2. What does Pride Month mean to you? How do you celebrate?

This is a time to spend with friends and family who you feel comfortable around, to express gratitude for the people who have made strides to get us to where we are today, and to shed light on the struggles of the LGBTQ+ community. While it’s important to acknowledge the work left to be done to achieve equality, we cannot forget to celebrate and be thankful for the progress made.


3. Are there any Pride Month celebrations you’ve been part of that are particularly meaningful to you?
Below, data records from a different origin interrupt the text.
(** Running a program to all of its ends: one goal is left for each point
    at which the world can make it stop, and one for normal completion. *)
Ltac wp_run :=
  unfold run_notebook, cell1, cell2, cell3, select_device, load_model,
    eval_and_move, score, show_result, import, fresh_kernel;
  repeat wp_step.

(** Turning a statement about the pair [rs], the result and final state of
    a run, into a [wp] goal. *)
Ltac wp_of rs :=
  pattern rs; subst rs;
  lazymatch goal with
  | |- ?P (?m ?s) => change (wp m s P)
  end.

(** Looking a name up in a namespace built by assignments on top of an
    unknown one. *)
Ltac solve_lookup :=
  cbn [globals];
  repeat first [rewrite lookup_insert_eq | rewrite lookup_insert_ne by done];
  first [reflexivity | eassumption].

(** [wp_step], for a namespace that is only partly known. *)
Ltac wp_step' :=
  lazymatch goal with
  | |- wp (get _) _ _ => eapply wp_get; [solve_lookup|]; cbv beta iota
  | |- _ => wp_step
  end.

(** *** The shape of a trace *)

(** When only the last entry of a trace can carry an exception, an entry
    that carries one is the last. *)
Lemma only_last_raises (t : list entry) (en : entry) :
  Forall (fun x => raised x = None) t ->
  forall x e, x ∈ t ++ [en] -> raised x = Some e ->
              x = en /\ last (t ++ [en]) = Some en.
Proof.
  intros Hall x e Hin Hr.
  rewrite last_snoc. split; [|reflexivity].
  apply elem_of_app in Hin as [Hin|Hin].
  - rewrite Forall_forall in Hall. apply Hall in Hin. congruence.
  - apply list_elem_of_singleton in Hin. exact Hin.
Qed.

(** *** Operations that leave the search path alone *)

Create HintDb frame.

Lemma keeps_sys_path_bind {A B} (m : M A) (f : A -> M B) :
  keeps_sys_path m -> (forall a, keeps_sys_path (f a)) -> keeps_sys_path (m ≫= f).
Proof.
  intros Hm Hf s. unfold mbind, M_bind.
  specialize (Hm s). destruct (m s) as [[a|e] s']; cbn in *.
  - rewrite Hf. exact Hm.
  - exact Hm.
Qed.

Lemma keeps_sys_path_ret {A} (a : A) : keeps_sys_path (mret a).
Proof. intros s. reflexivity. Qed.

Lemma keeps_sys_path_raise {A} cls msg : keeps_sys_path (@raise A cls msg).
Proof. intros s. reflexivity. Qed.

Lemma keeps_sys_path_get x : keeps_sys_path (get x).
Proof. intros s. unfold get. destruct (globals s !! x); reflexivity. Qed.

Lemma keeps_sys_path_assign x v : keeps_sys_path (assign x v).
Proof. intros s. reflexivity. Qed.

Lemma keeps_sys_path_assign_each names vs : keeps_sys_path (assign_each names vs).
Proof.
  revert vs. induction names as [|x names IH]; intros [|v vs]; cbn;
    try apply keeps_sys_path_ret.
  apply keeps_sys_path_bind; [apply keeps_sys_path_assign|intros _; apply IH].
Qed.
A couple years back I was traveling in Singapore during Pride Month. While their celebrations were barred to noncitizens, I was able to watch from a distance. It was awesome to witness how other countries celebrate. There is no “right” way to celebrate: One country’s celebration does not have to look the same as another’s, just as one person’s way of celebrating does not have to look like another’s. That idea boils down to how many different types of people there are in the world—there are bubbly people and there are reserved people. Everyone should feel free to celebrate in a way that feels right to them.


4. Do you have any specific examples of acceptance that you have seen in the workplace?

Outside of formal efforts like of our firm’s DEI Advisory Group, one example that stands out happened when I first joined Harris Williams. I didn’t know everyone yet—and hadn’t quite gauged the firm’s level of tolerance—when I received a firmwide email announcing a colleague and her partner had welcomed a new child into their lives. I wondered whether it was a mistake that the email was sent so broadly, but then I was assured by a coworker: “That was supposed to happen. We’re so excited for them!”

This interaction made me feel that Harris Williams would be a truly accepting environment, one where employees feel comfortable to share this sort of thing.  


5. Could you tell us a bit about your role in the firm’s DEI efforts? What do those efforts mean to you? 

I play a role supporting and coordinating efforts among a few of our employee business resource groups (EBRGs), which is very fulfilling. We work to make the voices of underrepresented groups heard, and I believe it only makes our firm stronger to leverage different perspectives and experiences.


6. What suggestions do you have for folks who would like to demonstrate allyship with the LGBTQ+ community?

Just to practice kindness, give people space to be themselves, and be open to dialogue. There’s always room to learn and grow, so it’s important to be open to that growth.


7. What is your advice for members of the LGBTQ+ community who are early in their careers?

Be yourself and focus on your growth, both professionally and personally. A good workplace will value you for who you are and the talents you bring to the table.